One Day mentality rather than Someday thinking might sound a bit obtuse or confusing, especially grammatically. But if you think about it, this whole “someday I will get that thing done,” or “someday luck will come knocking,” or even–“someday the world will figure out that I’ve been wronged, and my destiny will fall into place”–is just so darn misleading.
It’s so flipping not the truth. And that way of thinking might be ruining parts of your beautiful life.
I have been thinking about all of this a lot this week. And at the risk of sounding even more obtuse, I need to go on and on about it a bit more. I have to say to this mentality: No. It just doesn’t work like that. You need to rise up and look around you. You need to spend buckets of time thinking about what you want, what you really, really want. You need to pick a goal, a measurable goal, and get there step by step. Today. One day at a time. It’s not “One day I’ll get that done.” It’s “I’ll get there one day at a time, and I’ll get that part of it done today.”
There’s a whole foundation of emotional wellness underpinning a goal-setting mentality, and you need support networks to help get you to that place of wholeness. You need friends. You need to find your friends. They are out there for you. (More on that another day. It’s worth a few buckets of posts, because it’s a big topic.)

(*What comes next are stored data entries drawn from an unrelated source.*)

(** The two updates of [soft_timer_start], slot by slot. *)
Lemma countdown_step_start m (k : nat) tk :
  module_ok m ->
  (k < SOFT_TIMER_MAX_TIMERS)%nat ->
  m_timers m !! k = Some tk ->
  state tk = TIMER_STATE_STOPPED ->
  2 <= reload_ms tk ->
  forall (i : nat) t t',
    m_timers m !! i = Some t ->
    m_timers (soft_timer_start (Slot (Z.of_nat k)) m).2 !! i = Some t' ->
    countdown_step t t'.
Proof.
  intros Hm Hklt Hk Hst Hcfg i t t' Hi Hi'.
  pose proof Hm as (Hlen & Hmax & Harr & Hpool).
  destruct (module_ok_lookup m k tk Hm Hk) as (_ & Hrk & _).
  destruct (module_ok_lookup m i t Hm Hi) as (Hok & _ & Hc & _).
  destruct (soft_timer_start_stopped k tk m Hlen Hklt Hk Hst ltac:(lia))
    as (Es & Hstep & Hlk & _).
  revert Hi'. rewrite Es. cbn [snd]. intros Hi'. clear Es.
  assert (Hm1 : module_ok (timers_update (CNT (htim m)) m)).
  { apply timers_update_ok; [ done | done | by apply module_ok_fits ]. }
  destruct (decide (i = k)) as [-> | Hne].
  - rewrite Hlk in Hi'. injection Hi' as <-.
    intros _. right. reflexivity.
  - clear Hlk.
    rewrite m_timers_timers_update in Hi'
      by (cbn [set_m_timers m_timers]; rewrite length_insert;
          by apply length_timers_update).
    cbn [set_m_timers m_timers] in Hi'.
    rewrite lookup_step_slots, uint16_0 in Hi'.
    rewrite list_lookup_insert_ne in Hi' by done.
    destruct (m_timers (timers_update (CNT (htim m)) m) !! i) as [t2 | ] eqn:H2;
      [ | discriminate ].
    injection Hi' as <-.
    destruct (module_ok_lookup _ i t2 Hm1 H2) as (Hok2 & _).
    rewrite m_timers_timers_update, lookup_step_slots, Hi in H2 by done.
    injection H2 as E2.
    assert (Hc1 : countdown_step t t2).
    { rewrite <- E2.
      apply countdown_step_timer_step; [ done | apply uint16_range | done ]. }
    pose proof (timer_step_zero (Slot (Z.of_nat i)) t2 Hok2) as Hz.
    pose proof (reload_ms_timer_step (Slot (Z.of_nat i)) t2 0) as Hrl.
    cbn zeta in Hz.
    change (countdown_step t (timer_step (Slot (Z.of_nat i)) t2 0).1).
    generalize dependent (timer_step (Slot (Z.of_nat i)) t2 0).1.
    intros t3 Hz Hrl R. destruct (Hz R) as [R2 Hcd].
    destruct (Hc1 R2) as [[Rt Hle] | Heq].
    + destruct Hcd as [E3 | E3]; [ left; split; [ done | lia ] | by right ].
    + right. destruct Hcd as [E3 | E3]; [ | done ]. lia.
Qed.

Lemma countdown_step_op m op :
  module_ok m -> allowed m op = true ->
  forall (i : nat) t t',
    m_timers m !! i = Some t -> m_timers (step m op) !! i = Some t' ->
    countdown_step t t'.
Proof.
  intros Hm Hal i t t' Hi Hi'. pose proof Hm as (Hlen & Hmax & Harr & Hpool).
  destruct (module_ok_lookup m i t Hm Hi) as (Hok & Hr & Hc & Ha).
  assert (Hsame : forall m', m_timers m' = m_timers m ->
                    m_timers m' !! i = Some t' -> countdown_step t t').
  { intros m' E H. rewrite E, Hi in H. injection H as <-.
    apply countdown_step_refl. }
  assert (Hins : forall k tk, state tk <> TIMER_STATE_RUNNING ->
                   <[k := tk]> (m_timers m) !! i = Some t' ->
                   countdown_step t t').
  { intros k tk Hk H. apply list_lookup_insert_Some in H
      as [(_ & <- & _) | (_ & H)].
    - intros R. contradiction.
    - rewrite Hi in H. injection H as <-. apply countdown_step_refl. }
  assert (Hupd : forall x, step_fits (uint16 x) t ->
                   m_timers (timers_update x m) !! i = Some t' ->
                   countdown_step t t').
  { intros x Hfit H.
    rewrite m_timers_timers_update, lookup_step_slots, Hi in H by done.
    injection H as <-.
    apply countdown_step_timer_step; [ done | apply uint16_range | done ]. }
  destruct op as
    [mx | | timer | timer cb reload rep | timer | timer | timer | | x | c];
    cbn [step allowed] in *.
  - rewrite soft_timer_init_eq in Hi' by done.
    destruct (m_is_initialized m).
    + by apply (Hsame _ eq_refl).
    + cbn [m_timers] in Hi'. rewrite lookup_init_slots, Hi in Hi'.
      injection Hi' as <-. intros R. discriminate R.
  - pose proof (soft_timer_create_effect m) as H.
    destruct (soft_timer_create m) as [p m'].
    destruct H as [(_ & -> & _) | (k & tk & _ & _ & Hk & Hfree & _ & ->)].
    + by apply (Hsame _ eq_refl).
    + apply (Hins k (set_state TIMER_STATE_STOPPED tk)); [ discriminate | done ].
  - destruct (soft_timer_destroy_effect timer m Hlen)
      as [E | (k & tk & _ & _ & Hk & Hst & E)]; rewrite E in Hi'.
    + by apply (Hsame _ eq_refl).
    + apply (Hins k (set_state TIMER_STATE_FREE tk)); [ discriminate | done ].
  - destruct (soft_timer_set_effect timer cb reload rep m Hlen)
      as [(s & _ & E) | (k & tk & _ & _ & Hk & Hst & _ & E)]; rewrite E in Hi'.
    + by apply (Hsame _ eq_refl).
    + eapply (Hins k); [ | exact Hi' ]. cbn. congruence.
  - destruct (soft_timer_start_effect timer m Hlen)
      as [(s & _ & E) | (k & tk & -> & Hklt & Hk & Hst & _ & _)].
    + rewrite E in Hi'. by apply (Hsame _ eq_refl).
    + rewrite load_Slot, Hk in Hal.
      unfold configured in Hal. apply Z.leb_le in Hal.
      by apply (countdown_step_start m k tk Hm Hklt Hk Hst Hal i t t').
  - destruct (soft_timer_stop_effect timer m Hlen)
      as [(s & _ & E) | (k & tk & _ & _ & Hk & Hst & E)]; rewrite E in Hi'.
    + by apply (Hsame _ eq_refl).
    + cbn [snd] in Hi'.
      rewrite m_timers_timers_update in Hi'
        by (cbn; by rewrite length_insert).
      cbn [set_m_timers m_timers] in Hi'. rewrite lookup_step_slots in Hi'.
      destruct (<[k := _]> (m_timers m) !! i) as [t2 | ] eqn:H2;
        [ | discriminate ].
      injection Hi' as <-.
      apply list_lookup_insert_Some in H2 as [(_ & <- & _) | (_ & H2)].
      * rewrite timer_step_not_running by discriminate.
        intros R. discriminate R.
      * rewrite Hi in H2. injection H2 as <-.
        apply countdown_step_timer_step; [ done | apply uint16_range | done ].
  - by apply (Hsame _ eq_refl).
  - apply (Hupd (uint16 (hard_timer_reload_get m))); [ | done ].
    unfold hard_timer_reload_get, __HAL_TIM_GET_AUTORELOAD.
    intros R. specialize (Ha R). rewrite uint16_idem.
    pose proof (uint16_le (ARR (htim m)) Harr). lia.
  - apply (Hupd x); [ | done ].
    apply forallb_fitsb in Hal. rewrite list.Forall_forall in Hal.
    apply Hal. eapply list_elem_of_lookup_2. exact Hi.
  - by apply (Hsame _ eq_refl).
Qed.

And you need buckets of luck. It’s true. It’s not all on you. Forgive yourself for all the times when it hasn’t gone your way. Turn the sails and pick a different destination. As I used to tell a former friend of mine: “You need to set your compass on your final destination and sight off from there. Every day. Because every day you’ll have a chance to get distracted and pick a different focus. Figure out what you want (what you really, really want) and set your sights on that.”
I say this from a place of complete and utter humility. I say this from the place of the girl who has had to do this so many times throughout my life that there just isn’t any room for me to see a different way. I say this from all the places–amazing places and terrifying places–that I have been emotionally, mentally, physically, and spiritually. I say this from the place of the girl who worked full-time at age 12 as a nanny to help pay bills. I say this from the place of the girl who stayed up all night through snow and starry-sky weekends in forests with one of her best friends to become a search and rescue worker. I say this from the place of seat racing for varsity and feeling the boat pull ahead. I say this from the place of the high school girl in the hospital with a 107-degree fever, told I was lucky to be there or next in the queue of possibilities was death–and the month of recovery leaving my seventh-seat placement behind while my team won first in the State Regatta. I say this from the place of the girl who interviewed for a $1,000 one-time grant and instead got a full, all-expenses-paid scholarship to college. I say this from the place of the girl in grad school working full-time and going to school full-time and sleeping not at all. I say this from the place of the woman who married the love of my life and count the blessings of that every.single.day because I have another day to love him. I say this from the place of the woman on the operating table with a c-section and a Code Red. I say this from the place of joyful purchase of our farm and all the dreaming that began the day we moved in. I say this from the place of the woman who experienced unutterable trauma and had to rise up from that place of disdain, despair, and shock that will stay with me forever. I say this from the place of waking this morning to look at my two beautiful children and feeling gratitude so big that it was like watching joy in slow motion.
I say this from the place of full-spectrum belief that the world is simply not fair. It is not. It is full of ups and downs, sometimes impossibly difficult ones that challenge you to your very core.
It is full of luck, though, and beauty, and moments that take your breath away.
Plant the seed.
Water the seed.
Watch it grow.
Day by day.
One day.
Today.
This week I was all set to do five big major wonderful things for myself every day. I wrote a list about it on Day Two of my 5-day journey. Oh my goodness, it was bliss: I went for an amazing run (oh, I love to run, I love to run, I love to run). I organized a cupboard. I wrote. I stayed focused. I connected with my kids without feeling distracted. Simple things, I know, but moments that were totally important to me this week.
And then my daughter came down with strep. And stayed home from her field trip. And we spent the day together sorting through urgent care appointments and antibiotics and how to (not) make it to Port Townsend to support our friends as they set off on a 750-mile sailing adventure to Alaska. And I struggled through sitting still while waiting for the medicine to set in.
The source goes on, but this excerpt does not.